I'm lobbying my city to make it safer to walk to school. But Traffic Engineers care only about the 85 percentile speed of car drivers and not equity in movement. Non-car users are not important in the United States to the only role cities have for managing road design.
"Safe Routes to School" are programs in the US and there's one here in Washington; Seattle has their own partial adoption of this, and I'm hoping to lobby my suburb into adopting it as well.
The school principal won't allow my son to walk home alone because of the traffic, but the traffic is only present because so many parents drive their kids to school.
The article cites the huge drop in children's mobility in England since the 1970s. Planning here pays more attention to making it safer to walk than it did in the 70s. The numbers show it is far safer. We still have that decline. Does that not show it has to be a cultural change in parenting?
It does seem like it. However, there's the game theory problem/positive feedback loop where each parent who defects and drives their kid makes it more dangerous for all the other kids who are still walking; iterate a few times and everybody has defected and is worse off than before.
Perhaps it was culture, but the above loop only needs cheaper cars and more income, both things present in the 70s as the effects of WWII wore off.
Its far safer to walk than it was in 70s despite more parents driving their kids around but we still have kids walking less. The feedback loop is possible, but its not what is happening.
I think its linked to a general feeling of safety. I live in a village where people feel they know each other etc. and lots of kids walk to school. Kids in cities are statistically as safe, but the atmosphere is different.
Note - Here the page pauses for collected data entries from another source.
(* ===== verification/Server.v ===== *)
(** The request loop of the server, [client_handler] of [src/src/rucbase.cpp],
    on the scanner, the parser and the interpreter.

    The sockets are reduced to the bytes received and sent.  The start condition
    of the scanner is a global: it outlives requests and connections.  So is
    [ast::parse_tree], but with one thread a request reads it only after it was set;
    [Sessions] has several threads. *)
From Stdlib Require Import Ascii.
From S2P Require Import Prelude.
From S2P Require Import Defs.
From S2P Require Import Replacer.
From S2P Require Import Disk.
From S2P Require Import Txn.
From S2P Require Import Lexer.
From S2P Require Import Ast.
From S2P Require Import Grammar.
From S2P Require Import Interp.

#[local] Open Scope prog_scope.

Module Server.

Definition BUFFER_LENGTH : Z := 8192.

(** What [read] gives: the connection is closed, fails, or some bytes. *)
Inductive Recv := Closed | Failed | Received (bs : bytes).

(** The C string in a buffer, [None] without a NUL in it. *)
Fixpoint c_string (buf : bytes) : option string :=
  match buf with
  | [] => None
  | x :: buf' =>
      if to_u8 x =? 0 then Some ""%string
      else s ← c_string buf'; Some (String (ascii_of_N (Z.to_N (to_u8 x))) s)
  end.

(** [catch (RedBaseError &)]: the exceptions of [errors.h]; the others end
    the program. *)
Definition is_RedBaseError (e : Err) : bool :=
  match e with OutOfRange | BadArrayLength => false | _ => true end.

Section ops.
  Context {F : Type} `{Posix F} {R : Type} `{Replacer R}.
  Context (this_thread : Z) (n fuel : nat) (page_buf : bytes) (float_str : Z → string) (atof : string → Z).
  (** the interpreter and the start condition of the scanner *)
  Notation st := (Interp.t F R * start_condition)%type.

Definition on_interp {A} (m : M (Interp.t F R) A) : M st A := zoom fst (λ x s, (x, s.2)) m.

(** The statement and the handlers of its exceptions; nothing that is modelled
    throws a [TransactionAbortException]. *)
Definition try_interp (root : ast.TreeNode) : M st unit := λ s,
  match on_interp (Interp.interp_sql this_thread n fuel page_buf float_str root) s with
  | (Throw e, s') => if is_RedBaseError e then (Ret tt, s') else (Throw e, s')
  | r => r
  end.

(** [yy_scan_string(data_recv)] and [yyparse()]; [None]: its result is not 0. *)
Definition parse (sql : string) : M st (option (option ast.TreeNode)) := λ s,
  match yyparse atof (mkLexer s.2 (String.list_ascii_of_string sql)) with
  | None => (NoFuel, s)
  | Some (Undefined, l) => (UB, (s.1, yy_start l))
  | Some (SyntaxError, l) => (Ret None, (s.1, yy_start l))
  | Some (Accepted tree, l) => (Ret (Some tree), (s.1, yy_start l))
  end.

(** One round of the loop: [None] leaves the loop, [Some] is the reply sent. *)
Definition handle_request (r : Recv) : M st (option bytes) :=
  match r with
  | Closed | Failed => ret None
  | Received bs =>
      let* data_recv := or_ub (mem_write (replicate (Z.to_nat BUFFER_LENGTH) 0) 0 bs) in
      let* sql := or_ub (c_string data_recv) in
      if bool_decide (sql = "exit"%string) then ret None
      else
        (* memset of [data_send] *)
        let data_send := replicate (Z.to_nat BUFFER_LENGTH) 0 in
        on_interp (Interp.on_ctx (modify (λ _, new_Context None (Some data_send) (Some 0)))) ;;;
        let* p := parse sql in
        (match p with
         | Some (Some root) => try_interp root
         | _ => ret tt
         end) ;;;
        let* c := gets (λ s, Interp.ctx_ s.1) in
        let* d := or_ub (data_send_ c) in
        let* reply := or_ub (mem_read d 0 (offset_ c + 1)) in
        ret (Some reply)
  end.

(** The requests of a connection, until the loop ends; the replies. *)
Fixpoint client_handler (rs : list Recv) : M st (list bytes) :=
  match rs with
  | [] => ret []
  | r :: rs' =>
      let* reply := handle_request r in
      match reply with
      | None => ret []
      | Some b => let* l := client_handler rs' in ret (b :: l)
      end
  end.

End ops.
End Server.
Seattle here, Ballard is ok but we still do a lot of dumb sh*t because of our car culture. We just aren’t very honest about speed, traffic density, and kid obscuring onstreet parking.
> But Traffic Engineers care only about the 85 percentile speed of car drivers and not equity in movement.
i don't know how true this is. residents care about the speed of cars. the trend in government is more holistic public land allocation (ie street design) in almost all growing communities.
Transportation land area is something like 98% for automobiles, it's not like you could trend more to cars.
Here's things our traffic engineer told me:
1. It doesn't matter how fast the fastest cars are going or how many cars go by a certain point, only the 85pct is used in deciding whether to intervene "and that's the same as Shoreline, and Bothell, and Bellevue, and..."
2. A bunch of people will get pissed and raise hell if you dare take away some street parking to make it safer for people actually using the road. (I saw this around 35th Ave NE in Seattle) And they tend to get their way.
3. The whole city's budget for traffic safety is $10k.
4. In the last four years, the traffic safety program has resulted in a new stop sign.
5. Public roads are for everyone who drives and the people in the neighborhood get no say in it until the 85pct speed is more than 5 over the speed limit.
My biggest problem with number one is obviously 250 extra cars driving past my kid walking to school is 25x more dangerous than 10 cars, but because of 5 the city will do nothing to reduce people from all across the district driving through my little neighborhood to take a shortcut. Expect they'll spend some of that $10k buying signs for our yard which say "kids live here". Wow, thanks.